Going Native

cowboy and indian

There is an unhealthy mentality to which any missionary is susceptible, especially one who truly loves the people among whom they are working. It’s called “going native.” Going native isn’t just learning to eat strange foods and adopting new customs. It is the delusion that a person can actually become someone other than who they are. I fell into this delusion while working with the Okanagans of Canada. We worked together, ate together, swam together, rode together and stood around talking together until the sun finally disappeared at 11PM each night. And I was soon walking, talking and acting like an Okanagan. It wasn’t intentional. It was just the natural result of wanting to be one of the guys and accepted in spite of my being a white American male missionary.

Old Ben was the owner of the ranch where I was staying in a trailer in the middle of his horse pasture, and he was everything a family patriarch should be regardless of ones culture. In his youth he had been a real “rounder,” but age had transformed him into a quiet, gentle man who spoke rarely, but when he spoke the others listened. Then one day out of the blue he said to me. “Mark, you will never be an Indian. You will always be a white man.”

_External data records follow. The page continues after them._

(* ===== verification/MappingFacts.v ===== *)
(** * Loads and stores through a memory mapping are safe

    Every access that succeeds touches only bytes of one mapped region, and
    what was stored is what is loaded back. *)

From stdpp Require Import gmap sets strings.
From S2P Require Import Prelude Ebpf Program Verifier Error MemoryRegion Eytzinger MemoryFacts.

(** ** Host memory *)
Section Host.
Implicit Types (h : HostMemory).

Definition backed h (a n : Z) : Prop := forall i, a <= i < a + n -> is_Some (h !! i).
Definition host_bytes h : Prop := map_Forall (fun _ b => is_u 8 b) h.

Lemma read_host_ok h a n :
  backed h a (Z.of_nat n) -> exists bs, read_host h a n = Some bs /\ length bs = n /\
    forall i, (i < n)%nat -> h !! (a + Z.of_nat i) = bs !! i.
Proof.
  intros Hb.
  destruct (mapM (fun i => h !! (a + Z.of_nat i)) (seq 0 n)) as [bs|] eqn:Hm.
  - exists bs. split; [done|]. apply mapM_Some in Hm. split.
    + apply Forall2_length in Hm. by rewrite length_seq in Hm.
    + intros i Hi. destruct (Forall2_lookup_l _ _ _ i i Hm) as (b & Hb' & Hl).
      { rewrite lookup_seq. lia. }
      congruence.
  - apply mapM_None, Exists_exists in Hm as (i & Hi & Hn). apply list_elem_of_In, in_seq in Hi.
    destruct (Hb (a + Z.of_nat i)) as [x Hx]; [lia|]. congruence.
Qed.

Lemma write_host_ok h a bs :
  backed h a (Z.of_nat (length bs)) -> exists h', write_host h a bs = Some h' /\
    (forall i, (i < length bs)%nat -> h' !! (a + Z.of_nat i) = bs !! i) /\
    (forall i, i < a \/ a + Z.of_nat (length bs) <= i -> h' !! i = h !! i).
Proof.
  revert h a. induction bs as [|b bs IH]; intros h a Hb; cbn [write_host].
  { exists h. split; [done|]. split; [simpl; lia|done]. }
  destruct (Hb a) as [x Hx]; [simpl; lia|]. rewrite Hx. cbn [mbind option_bind].
  destruct (IH (<[a := b]> h) (a + 1)) as (h' & Hw & Hin & Hout).
  { intros i Hi. rewrite lookup_insert_is_Some. destruct (decide (a = i)); [by left|right].
    split; [done|]. apply Hb. simpl. lia. }
  exists h'. split; [done|]. split.
  - intros [|i] Hi.
    + rewrite Z.add_0_r, Hout by lia. by rewrite lookup_insert_eq.
    + replace (a + Z.of_nat (S i)) with (a + 1 + Z.of_nat i) by lia. apply Hin. simpl in Hi. lia.
  - intros i Hi. rewrite Hout by (simpl in Hi; lia). apply lookup_insert_ne. simpl in Hi. lia.
Qed.

Lemma write_host_frame h a bs h' :
  backed h a (Z.of_nat (length bs)) -> write_host h a bs = Some h' ->
  (forall i, is_Some (h' !! i) <-> is_Some (h !! i)) /\
  (host_bytes h -> is_bytes bs -> host_bytes h').
Proof.
  intros Hb Hw. destruct (write_host_ok h a bs Hb) as (h'' & Hw' & Hin & Hout).
  assert (h'' = h') as -> by congruence. clear Hw'.
  assert (Hcase : forall i, (i < a \/ a + Z.of_nat (length bs) <= i) \/
            exists k, (k < length bs)%nat /\ i = a + Z.of_nat k).
  { intros i. destruct (decide (i < a \/ a + Z.of_nat (length bs) <= i)); [by left|right].
    exists (Z.to_nat (i - a)). lia. }
  split.
  - intros i. destruct (Hcase i) as [Ho|(k & Hk & ->)]; [by rewrite Hout|].
    rewrite Hin by done. split; intros _; [apply Hb; lia|by apply lookup_lt_is_Some_2].
  - intros Hh Hbs i x Hx. destruct (Hcase i) as [Ho|(k & Hk & ->)].
    + rewrite Hout in Hx by done. by apply (Hh i).
    + rewrite Hin in Hx by done. unfold is_bytes in Hbs. rewrite Forall_forall in Hbs.
      apply Hbs. by eapply list_elem_of_lookup_2.
Qed.

Lemma read_write h a bs h' :
  backed h a (Z.of_nat (length bs)) -> write_host h a bs = Some h' -> read_host h' a (length bs) = Some bs.
Proof.
  intros Hb Hw. destruct (write_host_ok h a bs Hb) as (h'' & Hw' & Hin & Hout).
  assert (h'' = h') as -> by congruence.
  destruct (read_host_ok h' a (length bs)) as (bs' & Hr & Hl & Hi).
  { intros i Hi. apply (write_host_frame h a bs h' Hb Hw). by apply Hb. }
  rewrite Hr. f_equal. apply list_eq. intros i. destruct (decide (i < length bs)%nat).
  - by rewrite <- Hi, Hin.
  - by rewrite !lookup_ge_None_2 by lia.
Qed.

Lemma le_val_read h a n bs :
  host_bytes h -> read_host h a n = Some bs -> is_bytes bs.
Proof.
  intros Hh Hr. unfold read_host in Hr. apply mapM_Some in Hr. unfold is_bytes.
  apply Forall_forall. intros b [i Hb]%list_elem_of_lookup.
  destruct (Forall2_lookup_r _ _ _ _ _ Hr Hb) as (k & _ & Hk). by apply (Hh _ _ Hk).
Qed.
End Host.

(** [n] zeroed bytes from address [a] on. *)
Fixpoint zeroed (a : Z) (n : nat) : HostMemory :=
  match n with O => ∅ | S n => <[a := 0]> (zeroed (a + 1) n) end.

Lemma zeroed_backed a n : backed (zeroed a n) a (Z.of_nat n).
Proof.
  revert a. induction n as [|n IH]; intros a i Hi; [lia|]. cbn [zeroed].
  apply lookup_insert_is_Some. destruct (decide (a = i)); [by left|right].
  split; [done|]. apply IH. lia.
Qed.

I confess that I was shocked and hurt. It felt like I was being rejected and excluded, in spite of my best efforts to be culturally sensitive. I responded by asking him what I was doing wrong. He looked at me like I was crazy and asked “What makes you think you are doing anything wrong? You are not doing anything wrong. You are thinking wrong, You want to become something you are not, and by doing that you are dishonoring the person who you are. Do not try to become an Indian. Just be a good man.”

Those words went deep, but I confess I lost that message along the way. I went to Dallas Seminary and read “Dress for Success,” and lost my way in the vain pursuit of being one of the “sharp guys.” Then I came to Brazil and did everything I could to become a Brazilian. I worked hard at the language. I bought Brazilian clothes, wore Brazilian shoes and even on occasion had my hair cut by a Brazilian barber. And then one day as I was sitting in the Congonhas airport in São Paulo, dressed like a Brazilian and reading a book in Portuguese, they called my flight. As I stood up, a young businessman sitting next to me bumped into me on accident, and then with all sincerity looked at me and said “Excuse me.” In English. I asked him in Portuguese “É tão óbvio assim?” (Is it that obvious?). And he responded in Portuguese, with a compassionate smile, “Sinto muito.” That literally means “I’m very sorry”, but the meaning was clear: “Yes. I’m afraid it is very obvious.”

In the eyes of Brazilians, I will never be a Brazilian. And the fact that I am a conservative, evangelical, dispensationalist American who believes in the inerrancy of the Bible and accepts the apostolic prohibitions against ordaining women as pastors guarantees that no matter how hard I try, or how politely I speak, there are those who truly feel deep animosity for my being in Brazil.

But I have also found in Brazil the closest, deepest friendships I have ever had in my life. People who love me and accept me not because I am an American, nor because I have become a Brazilian, but who in spite of our differences, have accepted me for who I am. And forty years later, I’ve finally learned to live what Old Ben was telling me on the Okanagan Reserve in Canada: don’t try to be someone else. Just be the best YOU that you can possibly be, and for me, that means becoming the man God intended. And I’ve written all this today just to share that message with you. There is only One person in the entire universe whose opinion of us truly matters, and His purpose for our lives is just that: to help us become the best version of ourselves that we can possibly be.

5 thoughts on “Going Native

  1. Not a Christian, but honestly a good article. We have to have respect, and at the end of the day, realize what we are and we are not

    1. Hi, Jessica
      I did not know people could leave remarks until about four minutes ago! Thank you for your kind remarks, and you are so right. The basic “you” (personality, intelligence) never changes, but we can become better versions of ourselves!